Figure 1.

Cellular responses associated with gingival repair are decelerated in aged HGFs. (A) Young (Y) and old (O) HGFs were incubated with 2 μg/mL BrdU for 24 hrs in the presence of 10% FBS. To evaluate cell proliferation, we stained cells for BrdU and Ki67. Magnification bar equals 10 μm. Graph indicates average and standard error of positive nuclei for BrdU (+) and Ki67 (+) cells normalized against total cells stained with Hoechst. MTT assay: Graph indicates average and standard error of OD at 570 nm. Asterisks indicate statistically significant differences between young and old fibroblasts. (B) Young and old HGFs were placed in the upper compartment of a transwell chamber. In the lower chamber, 10% FBS was added. Migration was allowed to occur for 16 hrs. Quantification of migration assay is expressed as the average number of migrating cells detected in the lower side of the filter. Young fibroblasts were more migratory than old fibroblasts (p < .001).
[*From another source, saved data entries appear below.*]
Lemma holds_size s C live i nd l : FS s C live -> i ∈ live -> s_fat_data s !! i = Some nd -> C !! Some i = Some l ->
  0 <= file_size nd < 2 ^ 32 /\ length (take (Z.to_nat (file_size nd)) (fdata s l)) = Z.to_nat (file_size nd) /\ file_size nd <= Z.of_nat (length (fdata s l)).
Proof.
  intros H Hi Hn Hl. pose proof (edit_home s C live i nd l H Hn Hi Hl) as (Hdir & _). destruct (node_start s C live i nd l H Hn Hl) as (_ & Hsz & Hcap).
  specialize (Hcap Hdir). pose proof (size_pos s C live H). pose proof (fdata_length s l ltac:(lia)). split; [done|]. rewrite length_take. lia.
Qed.

(** A call that changed only file [i]. *)
Lemma represents_after s C live a i nd s' nd' l' d' : FS s C live -> dom a = live -> (forall j f, a !! j = Some f -> holds s C j f) ->
  i ∈ live -> s_fat_data s !! i = Some nd -> after s C live i s' live nd' l' d' -> (file_size nd' = 0 -> zeros d') ->
  represents s' live (<[i := take (Z.to_nat (file_size nd')) d']> a).
Proof.
  intros H Hdom Ha Hi Hn (H' & En & _ & Hd & Hoth) Hz. pose proof (lookup_lt_Some _ _ _ Hn) as Hlt. exists (<[Some i := l']> C).
  split; [done|]. split; [rewrite dom_insert_L; set_solver|]. intros j f Hj. destruct (decide (j = i)) as [->|Hne].
  - rewrite lookup_insert_eq in Hj. injection Hj as <-. exists nd', l'. rewrite En, list_lookup_insert_eq, lookup_insert_eq by done. by rewrite Hd.
  - rewrite lookup_insert_ne in Hj by done. destruct (Ha j f Hj) as (nd2 & m & Hj2 & Hm & -> & Hz2). exists nd2, m.
    assert (Hjl : j ∈ live) by (rewrite <- Hdom; apply elem_of_dom; eauto).
    rewrite En, list_lookup_insert_ne, lookup_insert_ne by congruence. by rewrite (Hoth j nd2 m).
Qed.
Lemma write_view (D x : list Z) (o sz : nat) : (o + length x <= length D)%nat -> (sz <= length D)%nat ->
  take (Nat.max sz (o + length x)) (patch (Z.of_nat o) x D)
  = take o (take sz D ++ take (o - sz) (drop sz D)) ++ x ++ drop (o + length x) (take sz D).
Proof.
  intros Hx Hs. unfold patch. rewrite Nat2Z.id, take_take_drop, take_take, Nat.min_l by lia.
  rewrite take_app_ge, length_take by (rewrite length_take; lia). rewrite Nat.min_l by lia. rewrite take_app_ge by lia. rewrite skipn_firstn_comm.
  do 3 f_equal. lia.
Qed.

Lemma step_read s live a i o len : represents s live a -> admissible live s (Read i o len) ->
  exists r s', exec (Read i o len) s = Done r s' /\ spec (disk_full s') a (Read i o len) r a /\ represents s' (next_live (Read i o len) r live) a.
Proof.
  intros (C & H & Hdom & Ha) (Hi & Ho & Hlen & Hsum). assert (Hf : is_Some (a !! i)) by (apply elem_of_dom; by rewrite Hdom). destruct Hf as [f Hf].
  destruct (Ha i f Hf) as (nd & l & Hn & Hl & Ef & _). destruct (holds_size s C live i nd l H Hi Hn Hl) as (Hsz & Hlf & Hcap).
  destruct (read_file_ok s C live i nd l H Hn Hi Hl o len Ho Hlen Hsum) as (s' & E & G).
  destruct (read_keeps s C live i nd l H Hn Hi Hl s' G) as (H' & En & _ & Hoth).
  eexists _, s'. split; [cbn [exec]; rewrite (node_at_lookup i s nd Hn); run E; done|]. split.
  - replace (take _ (drop _ (fdata s l))) with (take (Z.to_nat len) (drop (Z.to_nat o) f)); [by apply spec_read|].
    rewrite Ef, skipn_firstn_comm, take_take. f_equal. lia.
  - exists C. split; [done|]. split; [done|]. intros j g Hj. destruct (Ha j g Hj) as (nd2 & m & Hj2 & Hm & -> & Hz). exists nd2, m. rewrite En.
    rewrite (Hoth j nd2 m); [done| |done|done]. rewrite <- Hdom. apply elem_of_dom. eauto.
Qed.

Lemma step_write s live a i o src junk : represents s live a -> admissible live s (Write i o src junk) ->
  exists r s' a', exec (Write i o src junk) s = Done r s' /\ spec (disk_full s') a (Write i o src junk) r a' /\ represents s' (next_live (Write i o src junk) r live) a'.
Proof.
  intros R (Hi & Ho & Hsum & HS & HJ & HJ2). pose proof R as (C & H & Hdom & Ha).
  assert (Hf : is_Some (a !! i)) by (apply elem_of_dom; by rewrite Hdom). destruct Hf as [f Hf].
  destruct (Ha i f Hf) as (nd & l & Hn & Hl & Ef & Hzero). destruct (holds_size s C live i nd l H Hi Hn Hl) as (Hsz & Hlf & Hcap). rewrite <- Ef in Hlf.
  pose proof (size_pos s C live H) as Hcs. pose proof (fdata_length s l ltac:(lia)) as HL.
  destruct (decide (src = [])) as [->|Hne].
  { exists (Count CHIMERA_SUCCESS 0), s, a. split; [|split; [|done]].
    - cbn [exec]. unfold bind at 1, fat32_write_node, bind at 1, geo. change (id (g_fat32 s)) with (g_fat32 s). by rewrite (geo_mounted _ _ (sn_geo _ _ (fs_sane _ _ _ H))).
    - apply spec_write_none. }
  destruct (write_node_ok s C live i nd l H Hn Hi Hl o src junk Hne HS HJ HJ2 Ho Hsum) as (e & w & s' & nd' & l' & d' & E & A & Hr).
  destruct Hr as [(-> & Hw & Hwf & Hcl & Hs' & _ & Hd' & Hpre)|(-> & -> & Hfull & Hs' & Hd' & Hp)].
  - set (D := pad (csize s * Z.of_nat (length l')) (fdata s l)) in *.
    pose proof (represents_after s C live a i nd s' nd' l' d' H Hdom Ha Hi Hn A ltac:(lia)) as R'.
    assert (Hll : Z.of_nat (length (fdata s l)) <= csize s * Z.of_nat (length l')).
    { rewrite HL. pose proof (prefix_length _ _ Hpre). apply Z.mul_le_mono_nonneg_l; lia. }
    assert (HD : length D = Z.to_nat (csize s * Z.of_nat (length l'))) by by apply pad_length.
    assert (Htk : take (Z.to_nat (file_size nd)) D = f) by (rewrite Ef; apply take_pad; lia).
    assert (Hx : length (take (Z.to_nat w) src) = Z.to_nat w) by (rewrite length_take; lia).
    pose proof (write_view D (take (Z.to_nat w) src) (Z.to_nat o) (Z.to_nat (file_size nd)) ltac:(lia) ltac:(lia)) as V.
    rewrite Htk, Hx, Z2Nat.id, <- Hd' in V by done. replace (Nat.max _ _) with (Z.to_nat (file_size nd')) in V by lia. rewrite V in R'.
    eexists _, s', _. split; [cbn [exec]; by run E|]. split; [|exact R'].
    replace w with (Z.of_nat (Z.to_nat w)) at 1 by lia. apply spec_write; [done|lia| |rewrite length_take, length_drop; lia].
    destruct Hwf as [->|Hfull]; [left; lia|right; by apply disk_full_ok].
  - pose proof (represents_after s C live a i nd s' nd' l' d' H Hdom Ha Hi Hn A) as R'. rewrite Hs', Hd', take_pad, <- Ef, insert_id in R' by (done || lia).
    eexists _, s', a. split; [cbn [exec]; by run E|]. split; [apply spec_write_full; by apply disk_full_ok|]. apply R'. intros. by apply zeros_pad, Hzero.
Qed.
(** The first slot of a table that satisfies a test. *)
Definition scan (n : nat) (P : nat -> bool) : option nat := snd <$> list_find (fun i => P i = true) (seq 0 n).

(** ** Buffers of the stack *)

Definition lift {A} (f : mbufs -> mbufs * A) s : net * A := let '(b, a) := f (bufs s) in (s <| bufs := b |>, a).
Definition on_bufs (f : mbufs -> res mbufs) s : res net := b ← f (bufs s); Ret (s <| bufs := b |>).
Definition buf s (i : nat) : mbuf := mb i (bufs s).
Definition upd_buf (i : nat) (f : mbuf -> mbuf) s : net := s <| bufs ::= upd i f |>.
Definition freem_net (m : nat) s : res net := on_bufs (m_freem (Some m)) s.

(** [m->m_len] and [m->m_pkthdr.len] of a packet built in one buffer. *)
Definition set_len (m : nat) (n : Z) s : net := upd_buf m (fun b => b <| m_len := n |> <| pkt_len := n |>) s.

(** Step over a header of [n] bytes. *)
Definition advance (m : nat) (n : Z) s : net :=
  upd_buf m (fun b => b <| m_data ::= Z.add n |> <| m_len ::= fun k => k - n |> <| pkt_len ::= fun k => k - n |>) s.

(** ** Interfaces: [if.c] *)

Definition if_attach (i : nat) s : net := s <| s_if_list ::= cons i |>.
Definition if_detach (i : nat) s : net :=
  s <| s_if_list ::= fun l => match list_find (fun j => j = i) l with Some (k, _) => delete k l | None => l end |>.
Definition if_lookup (name : string) s : option nat := snd <$> list_find (fun i => if_name (ifp s i) = name) (s_if_list s).
Definition if_get_default s : option nat :=
  match list_find (fun i => has (if_flags (ifp s i)) IFF_LOOPBACK = false /\ has (if_flags (ifp s i)) IFF_UP = true) (s_if_list s) with
  | Some (_, i) => Some i
  | None => head (s_if_list s)
  end.

(** ** The ARP cache: [arp.c] *)

Definition arp_find (ip : Z) s : option nat :=
  scan ARP_TABLE_SIZE (fun i => let e := s_arp_table s !!! i in ae_valid e && (ae_ip e =? ip)).

Definition arp_cache_insert (ip : Z) (mac : list Z) s : net :=
  match arp_find ip s with
  | Some i => s <| s_arp_table ::= fun t => <[i := (t !!! i) <| ae_mac := mac |>]> t |>
  | None =>
      let e := {| ae_ip := ip; ae_mac := mac; ae_valid := true |} in
      match scan ARP_TABLE_SIZE (fun i => negb (ae_valid (s_arp_table s !!! i))) with
      | Some i => s <| s_arp_table ::= <[i := e]> |>
      | None => s <| s_arp_table ::= <[O := e]> |>
      end
  end.

(** ** Socket buffers: [uipc_socket.c] *)

(** [sb_cc] grows by the length of every buffer of the packet. *)
Fixpoint chain_len (n : nat) (m : option nat) (b : mbufs) : res Z :=
  match m with
  | None => Ret 0
  | Some i => match n with O => Err Endless | S n => r ← chain_len n (m_next (mb i b)) b; Ret (m_len (mb i b) + r) end
  end.

Definition sbappend (i m : nat) s : res net :=
  let sb := so_rcv (so s i) in
  b ← match sb_mb sb, sb_last sb with
      | None, _ => Ret (bufs s)
      | Some _, Some l => Ret (upd l (fun x => x <| m_nextpkt := Some m |>) (bufs s))
      | Some _, None => Err Undefined
      end;
  let b := upd m (fun x => x <| m_nextpkt := None |>) b in
  n ← chain_len CHAIN (Some m) b;
  let sb := {| sb_cc := u32 (sb_cc sb + n); sb_hiwat := sb_hiwat sb;
               sb_mb := match sb_mb sb with None => Some m | x => x end; sb_last := Some m |} in
  Ret ((upd_so i (fun o => o <| so_rcv := sb |>) s) <| bufs := b |>).

Fixpoint flush_loop (n : nat) (m : option nat) s : res net :=
  match m with
  | None => Ret s
  | Some i => match n with
              | O => Err Endless
              | S n => let nextpkt := m_nextpkt (buf s i) in s ← freem_net i s; flush_loop n nextpkt s
              end
  end.
Definition empty_sb (b : sockbuf) : sockbuf := b <| sb_mb := None |> <| sb_last := None |> <| sb_cc := 0 |>.
Definition sbflush_rcv (i : nat) s : res net :=
  let m := sb_mb (so_rcv (so s i)) in flush_loop CHAIN m (upd_so i (fun o => o <| so_rcv ::= empty_sb |>) s).
Definition sbflush_snd (i : nat) s : res net :=
  let m := sb_mb (so_snd (so s i)) in flush_loop CHAIN m (upd_so i (fun o => o <| so_snd ::= empty_sb |>) s).

(** ** Control blocks *)

Record sockaddr_in := { sin_family : Z; sin_port : Z; sin_addr : Z }.
Definition auto_sin : sockaddr_in := {| sin_family := AF_INET; sin_port := 0; sin_addr := 0 |}.

Definition udp_attach (i : nat) s : net * chimera_error :=
  match scan UDP_MAX_SOCKETS (fun k => bool_decide (u_so (udp s k) = None)) with
  | Some k =>
      let p := {| u_so := Some i; u_local_ip := 0; u_local_port := 0; u_remote_ip := 0; u_remote_port := 0; u_bound := false |} in
      (upd_so i (fun o => o <| so_pcb := Some (UdpPcb k) |>) (upd_udp k (fun _ => p) s), CHIMERA_SUCCESS)
  | None => (s, CHIMERA_ERR_NOMEM)
  end.

Definition udp_detach (i : nat) s : res net :=
  match so_pcb (so s i) with
  | None => Ret s
  | Some (TcpPcb _) => Err Undefined
  | Some (UdpPcb k) =>
      Ret (upd_so i (fun o => o <| so_pcb := None |>) (upd_udp k (fun p => p <| u_so := None |> <| u_bound := false |>) s))
  end.

(** The next port nobody asked for. *)
Definition next_ephemeral (p : Z) : Z := let p := u16 (p + 1) in if 65530 <? p then 49152 else p.

Definition udp_port_taken (port : Z) s (k : nat) : bool :=
  bool_decide (u_so (udp s k) ≠ None) && u_bound (udp s k) && (u_local_port (udp s k) =? port).

Definition udp_bind (i : nat) (sin : sockaddr_in) s : res (net * chimera_error) :=
  match so_pcb (so s i) with
  | None => Ret (s, CHIMERA_ERR_INVALID)
  | Some (TcpPcb _) => Err Undefined
  | Some (UdpPcb k) =>
      let port := ntohs (sin_port sin) in
      let '(port, s) := if port =? 0 then (s_ephemeral_port s, s <| s_ephemeral_port ::= next_ephemeral |>) else (port, s) in
      match scan UDP_MAX_SOCKETS (udp_port_taken port s) with
      | Some _ => Ret (s, CHIMERA_ERR_BUSY)
      | None => Ret (upd_udp k (fun p => p <| u_local_port := port |> <| u_local_ip := sin_addr sin |> <| u_bound := true |>) s,
                     CHIMERA_SUCCESS)
      end
  end.

Definition tcp_attach (i : nat) s : net * chimera_error :=
  match scan TCP_MAX_SOCKETS (fun k => bool_decide (t_so (tcp s k) = None)) with
  | Some k =>
      let iss := u32 (s_iss_counter s + 64000) in
      let s := s <| s_iss_counter := iss |> in
      let f := fun p => p <| t_so := Some i |> <| t_state := TCPS_CLOSED |> <| t_local_ip := 0 |> <| t_local_port := 0 |>
                 <| t_remote_ip := 0 |> <| t_remote_port := 0 |> <| t_iss := iss |> <| t_snd_una := iss |> <| t_snd_nxt := iss |>
                 <| t_snd_wnd := 65535 |> <| t_rcv_wnd := 65535 |> <| t_bound := false |> in
      (upd_so i (fun o => o <| so_pcb := Some (TcpPcb k) |>) (upd_tcp k f s), CHIMERA_SUCCESS)
  | None => (s, CHIMERA_ERR_NOMEM)
  end.

Definition tcp_port_taken (port : Z) s (k : nat) : bool :=
  bool_decide (t_so (tcp s k) ≠ None) && t_bound (tcp s k) && (t_local_port (tcp s k) =? port).

Definition tcp_bind (i : nat) (sin : sockaddr_in) s : res (net * chimera_error) :=
  match so_pcb (so s i) with
  | None => Ret (s, CHIMERA_ERR_INVALID)
  | Some (UdpPcb _) => Err Undefined
  | Some (TcpPcb k) =>
      let port := ntohs (sin_port sin) in
      let '(port, s) := if port =? 0 then (s_ephemeral_tcp_port s, s <| s_ephemeral_tcp_port ::= next_ephemeral |>) else (port, s) in
      match scan TCP_MAX_SOCKETS (tcp_port_taken port s) with
      | Some _ => Ret (s, CHIMERA_ERR_BUSY)
      | None =>
          let ip := if sin_addr sin =? 0 then match if_get_default s with Some d => if_ip (ifp s d) | None => 0 end else sin_addr sin in
          Ret (upd_tcp k (fun p => p <| t_local_port := port |> <| t_local_ip := ip |> <| t_bound := true |>) s, CHIMERA_SUCCESS)
      end
  end.

Definition tcp_listen (i : nat) s : res (net * chimera_error) :=
  match so_pcb (so s i) with
  | None => Ret (s, CHIMERA_ERR_INVALID)
  | Some (UdpPcb _) => Err Undefined
  | Some (TcpPcb k) => if negb (t_bound (tcp s k)) then Ret (s, CHIMERA_ERR_INVALID)
                       else Ret (upd_tcp k (fun p => p <| t_state := TCPS_LISTEN |>) s, CHIMERA_SUCCESS)
  end.
End Net.
(* ===== verification/NetInv.v ===== *)
(** * The invariant of the network stack

    Every buffer of the pool is free, in flight (held by the code that is
    running), in the receive queue of one socket, or lost with a socket that
    was reused; the accept queues of listening sockets are proper lists; the
    control blocks in use belong to live sockets. *)

From stdpp Require Import functions.
From S2P Require Import Prelude Checksum Mbuf Net NetStack.

(** Of the faults only a spinning lock or a lack of depth may happen. *)
Definition safe {A} (r : res A) (Q : A -> Prop) : Prop :=
  match r with
  | Ret a => Q a
  | Err Undefined | Err Endless | Err Overread => False
  | Err Deadlock | Err Depth => True
  end.

Lemma safe_bind {A B} (r : res A) (f : A -> res B) P Q :
  safe r P -> (forall a, P a -> safe (f a) Q) -> safe (r ≫= f) Q.
Proof. destruct r as [a|[]]; cbn; auto. Qed.

Lemma safe_mono {A} (r : res A) (P Q : A -> Prop) : safe r P -> (forall a, P a -> Q a) -> safe r Q.
Proof. destruct r as [a|[]]; cbn; auto. Qed.

Module NetInv.

Import Checksum Mbuf Net NetStack.

Implicit Types (s : net) (b : mbufs).

(** ** Receive queues *)

Definition nextpkt b (i : nat) : option nat := m_nextpkt (mb i b).
Definition sum_len b (l : list nat) : Z := foldr (fun i n => m_len (mb i b) + n) 0 l.

(** [l] are the packets of a socket buffer, one buffer each. *)
Record queue b (sb : sockbuf) (l : list nat) : Prop := {
  qu_chain : chain (nextpkt b) (sb_mb sb) l;
  qu_last : l ≠ [] -> last l = sb_last sb;
  qu_single : forall i, i ∈ l -> next b i = None /\ seg_ok (mb i b);
  qu_cc : sb_cc sb = u32 (sum_len b l)
}.
(** ** What the functions called back promise *)

Record calls_ok (c : calls) : Prop := {
  co_ip : forall s m L held src dst proto, NInv s (L ++ held) -> packet (bufs s) m L ->
    safe (c_ip_output c m src dst proto s) (fun r => post held s r.1);
  co_eth : forall s i m L held dest type, NInv s (L ++ held) -> packet (bufs s) m L -> has (if_flags (ifp s i)) IFF_LOOPBACK = false ->
    safe (c_ethernet_output c i m dest type s) (fun r => post held s r.1);
  co_in : forall s i m held, NInv s (m :: held) -> single (bufs s) m -> safe (c_if_input c i m s) (post held s)
}.

Lemma unit_safe {A} (r : res (net * A)) held s : safe r (fun x => post held s x.1) -> safe (unit_of r) (post held s).
Proof. intros H. unfold unit_of. eapply safe_bind; [exact H|]. by intros [s' a]. Qed.

(** A packet freshly built in one cluster or header buffer. *)
Lemma built_single s m l n : next (bufs s) m = None -> m_data (buf s m) + Z.of_nat (length l) <= capacity (buf s m) -> 0 <= m_data (buf s m) ->
  n = Z.of_nat (length l) -> single (bufs (set_len m n (upd_buf m (stored 0 l) s))) m.
Proof.
  intros H1 H2 H3 ->. unfold single, next, set_len. change (bufs (upd_buf m ?f (upd_buf m ?g s))) with (upd m f (upd m g (bufs s))).
  rewrite !mb_upd_eq. cbn. destruct (stored_same 0 l (mb m (bufs s))) as (E1 & _ & E3 & _ & E5 & _ & E7). unfold next in H1. rewrite E1, H1. split; [done|].
  split; [|done]. unfold seg_ok. cbn. unfold capacity in *. cbn. rewrite E3, E5. unfold buf in *. unfold MCLBYTES, MLEN in *. destruct (has _ _); lia.
Qed.

(** The two kinds of new buffers: empty, with room for [room] bytes. *)
Definition empty_buf (new : mbuf -> mbuf) (room : Z) : Prop :=
  forall x, m_next (new x) = None /\ 0 <= m_data (new x) /\ m_data (new x) + room <= capacity (new x).

Lemma hdr_empty type : empty_buf (hdr_buf type) 240.
Proof. intros x. done. Qed.

Lemma cl_empty type : empty_buf (cl_buf type) 2048.
Proof. intros x. done. Qed.

Lemma near_bufs held s s' : s' = s <| bufs := bufs s' |> -> agree held (bufs s) (bufs s') -> near held s s'.
Proof. intros E Ha. split; [done|rewrite E; by apply same_ifs_refl|by apply rx_le_refl; rewrite E|by apply keeps_heads_pool; rewrite E]. Qed.

(** Changes of a packet that keep its shape. *)
Lemma single_upd s m held g : (forall x, m_next (g x) = m_next x /\ m_data (g x) = m_data x /\ m_len (g x) = m_len x /\ m_flags (g x) = m_flags x /\ pkt_len (g x) = pkt_len x) ->
  NInv s (m :: held) -> single (bufs s) m -> NInv (upd_buf m g s) (m :: held) /\ single (bufs (upd_buf m g s)) m /\ near held s (upd_buf m g s).
Proof.
  intros Hg HI Hs. split; [apply fly_upd; [done|left]|]. split; [|apply near_upd_buf; by eapply fly_notin].
  unfold single, next, seg_ok, capacity in *. change (bufs (upd_buf m g s)) with (upd m g (bufs s)). rewrite mb_upd_eq.
  destruct (Hg (mb m (bufs s))) as (-> & -> & -> & -> & ->). done.
Qed.

(** Allocate a buffer and fill it with a packet. *)
Lemma build_spec f new room s held l :
  (forall b free rest, pool_inv b free rest -> allocates b (f b).1 free rest (f b).2 new) -> empty_buf new room ->
  NInv s held -> Z.of_nat (length l) <= room ->
  match lift f s with
  | (s1, None) => s1 = s
  | (s1, Some m) => s1 = s <| bufs := bufs s1 |> /\ on_bufs (write m 0 l) s1 = Ret (upd_buf m (stored 0 l) s1) /\
      let s2 := set_len m (Z.of_nat (length l)) (upd_buf m (stored 0 l) s1) in
      NInv s2 (m :: held) /\ single (bufs s2) m /\ near held s s2
  end.
Proof.
  intros Hf He HI Hl. pose proof (alloc_spec f new s held Hf HI) as Ha. destruct (lift f s) as [s1 [m|]]; [|done].
  destruct Ha as (HI1 & Em & Eo & Es). destruct (He (buf s m)) as (E1 & E2 & E3). rewrite <- Em in E1, E2, E3.
  assert (Hn : near held s s1) by (apply near_bufs; [done|]; intros j Hj; apply Eo; by eapply fly_fresh).
  split; [exact Es|]. split; [apply write_net; lia|]. split; [|split].
  - repeat (apply fly_upd; [|left]). done.
  - apply built_single; [done|lia|done|done].
  - pose proof (fly_notin _ _ _ HI1). eapply near_trans; [exact Hn|]. eapply near_trans; [|by apply near_upd_buf]. by apply near_upd_buf.
Qed.

(** ** Chains in flight *)

Lemma packet_agree b b' m L : agree L b b' -> packet b m L -> packet b' m L.
Proof.
  intros Ha (H1 & H2 & H3). split; [|split].
  - eapply lseg_frame; [|exact H1]. intros j Hj. unfold next. by rewrite Ha.
  - apply Forall_forall. intros j Hj. rewrite Ha by done. by eapply (proj1 (Forall_forall _ _) H2).
  - rewrite (sum_len_frame b) by done. rewrite Ha; [done|]. destruct L; [done|]. destruct H1 as [[= ->] _]. left.
Qed.

Lemma packet_head b m L : packet b m L -> exists L', L = m :: L'.
Proof. intros (H & _). destruct L as [|x L]; [done|]. destruct H as [[= ->] _]. eauto. Qed.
Magnification bar equals 50 μm. (C) Young and old HGFs were cultured within collagen gels (1 mg/mL) and exposed to 10% FBS. Collagen gel areas are represented as average ± standard error. Young HGFs were more contractile than old HGFs (p < .001). Bars indicate standard error. All assays were performed in quadruplicate. All assays were performed in cell lines derived from 4 different donors.